## Work instructions
Please repeat, from the entries that follow, the lines from the one containing "Definition TimerWheel_insert w" through the one containing "let '(surfaced, bs) := foldl" exactly, adding nothing.

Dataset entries
== Segment start ==

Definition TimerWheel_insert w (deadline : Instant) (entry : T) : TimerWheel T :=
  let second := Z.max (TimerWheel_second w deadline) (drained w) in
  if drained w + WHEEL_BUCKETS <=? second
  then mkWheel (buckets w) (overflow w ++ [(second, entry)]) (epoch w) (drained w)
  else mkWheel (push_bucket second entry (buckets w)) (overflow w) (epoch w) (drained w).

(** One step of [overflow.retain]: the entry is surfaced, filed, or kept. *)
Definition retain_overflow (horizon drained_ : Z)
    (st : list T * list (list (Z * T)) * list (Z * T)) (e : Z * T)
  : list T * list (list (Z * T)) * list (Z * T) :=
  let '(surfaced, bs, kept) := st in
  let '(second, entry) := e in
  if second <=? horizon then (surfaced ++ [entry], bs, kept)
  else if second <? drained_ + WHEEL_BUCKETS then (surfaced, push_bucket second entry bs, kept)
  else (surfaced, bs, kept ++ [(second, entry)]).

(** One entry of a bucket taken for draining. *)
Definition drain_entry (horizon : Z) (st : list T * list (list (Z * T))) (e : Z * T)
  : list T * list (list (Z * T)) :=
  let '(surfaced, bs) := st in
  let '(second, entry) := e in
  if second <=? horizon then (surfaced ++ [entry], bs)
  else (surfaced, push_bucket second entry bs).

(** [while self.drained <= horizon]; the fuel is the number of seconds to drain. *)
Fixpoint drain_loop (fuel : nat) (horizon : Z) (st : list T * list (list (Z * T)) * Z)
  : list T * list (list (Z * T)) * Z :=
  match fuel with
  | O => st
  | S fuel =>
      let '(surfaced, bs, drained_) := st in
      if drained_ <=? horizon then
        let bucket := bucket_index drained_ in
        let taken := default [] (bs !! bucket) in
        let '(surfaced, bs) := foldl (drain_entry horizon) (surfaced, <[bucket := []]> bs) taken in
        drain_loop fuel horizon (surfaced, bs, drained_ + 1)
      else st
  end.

== Segment end ==
== Segment start ==

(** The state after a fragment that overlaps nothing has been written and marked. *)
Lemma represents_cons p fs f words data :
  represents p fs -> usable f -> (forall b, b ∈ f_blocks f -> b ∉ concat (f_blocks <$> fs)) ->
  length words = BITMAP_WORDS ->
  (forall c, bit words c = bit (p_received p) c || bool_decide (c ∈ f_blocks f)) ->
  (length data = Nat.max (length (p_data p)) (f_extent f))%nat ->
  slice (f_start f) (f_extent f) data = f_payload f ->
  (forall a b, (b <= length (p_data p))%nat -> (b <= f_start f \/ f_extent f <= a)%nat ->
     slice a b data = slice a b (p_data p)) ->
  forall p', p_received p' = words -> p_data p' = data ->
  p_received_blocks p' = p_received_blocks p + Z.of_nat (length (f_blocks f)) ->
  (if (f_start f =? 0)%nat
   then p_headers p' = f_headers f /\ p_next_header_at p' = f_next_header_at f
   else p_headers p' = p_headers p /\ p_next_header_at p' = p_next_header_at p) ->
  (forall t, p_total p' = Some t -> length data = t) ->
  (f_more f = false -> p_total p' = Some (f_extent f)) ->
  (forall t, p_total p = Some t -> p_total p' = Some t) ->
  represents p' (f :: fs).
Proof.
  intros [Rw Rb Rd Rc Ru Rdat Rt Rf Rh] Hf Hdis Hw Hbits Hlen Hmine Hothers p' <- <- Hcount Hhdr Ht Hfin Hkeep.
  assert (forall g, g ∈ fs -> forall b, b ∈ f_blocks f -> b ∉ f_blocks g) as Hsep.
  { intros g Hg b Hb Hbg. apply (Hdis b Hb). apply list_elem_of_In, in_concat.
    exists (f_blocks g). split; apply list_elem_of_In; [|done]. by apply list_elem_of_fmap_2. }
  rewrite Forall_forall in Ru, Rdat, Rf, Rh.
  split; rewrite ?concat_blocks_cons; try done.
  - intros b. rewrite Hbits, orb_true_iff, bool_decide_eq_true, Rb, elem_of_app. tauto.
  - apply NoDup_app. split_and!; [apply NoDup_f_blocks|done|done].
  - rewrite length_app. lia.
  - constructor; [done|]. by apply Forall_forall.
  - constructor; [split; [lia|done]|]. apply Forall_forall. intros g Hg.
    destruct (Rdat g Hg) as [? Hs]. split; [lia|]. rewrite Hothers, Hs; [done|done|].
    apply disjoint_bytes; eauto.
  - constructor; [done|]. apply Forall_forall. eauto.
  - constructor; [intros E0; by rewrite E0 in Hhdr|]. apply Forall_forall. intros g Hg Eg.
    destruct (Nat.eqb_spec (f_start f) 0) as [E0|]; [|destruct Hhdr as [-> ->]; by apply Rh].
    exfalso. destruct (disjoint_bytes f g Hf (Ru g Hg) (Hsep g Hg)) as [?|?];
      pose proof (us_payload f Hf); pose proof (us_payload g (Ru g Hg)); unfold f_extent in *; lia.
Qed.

== Segment end ==

## Reply to the task
Definition TimerWheel_insert w (deadline : Instant) (entry : T) : TimerWheel T :=
  let second := Z.max (TimerWheel_second w deadline) (drained w) in
  if drained w + WHEEL_BUCKETS <=? second
  then mkWheel (buckets w) (overflow w ++ [(second, entry)]) (epoch w) (drained w)
  else mkWheel (push_bucket second entry (buckets w)) (overflow w) (epoch w) (drained w).

(** One step of [overflow.retain]: the entry is surfaced, filed, or kept. *)
Definition retain_overflow (horizon drained_ : Z)
    (st : list T * list (list (Z * T)) * list (Z * T)) (e : Z * T)
  : list T * list (list (Z * T)) * list (Z * T) :=
  let '(surfaced, bs, kept) := st in
  let '(second, entry) := e in
  if second <=? horizon then (surfaced ++ [entry], bs, kept)
  else if second <? drained_ + WHEEL_BUCKETS then (surfaced, push_bucket second entry bs, kept)
  else (surfaced, bs, kept ++ [(second, entry)]).

(** One entry of a bucket taken for draining. *)
Definition drain_entry (horizon : Z) (st : list T * list (list (Z * T))) (e : Z * T)
  : list T * list (list (Z * T)) :=
  let '(surfaced, bs) := st in
  let '(second, entry) := e in
  if second <=? horizon then (surfaced ++ [entry], bs)
  else (surfaced, push_bucket second entry bs).

(** [while self.drained <= horizon]; the fuel is the number of seconds to drain. *)
Fixpoint drain_loop (fuel : nat) (horizon : Z) (st : list T * list (list (Z * T)) * Z)
  : list T * list (list (Z * T)) * Z :=
  match fuel with
  | O => st
  | S fuel =>
      let '(surfaced, bs, drained_) := st in
      if drained_ <=? horizon then
        let bucket := bucket_index drained_ in
        let taken := default [] (bs !! bucket) in
        let '(surfaced, bs) := foldl (drain_entry horizon) (surfaced, <[bucket := []]> bs) taken in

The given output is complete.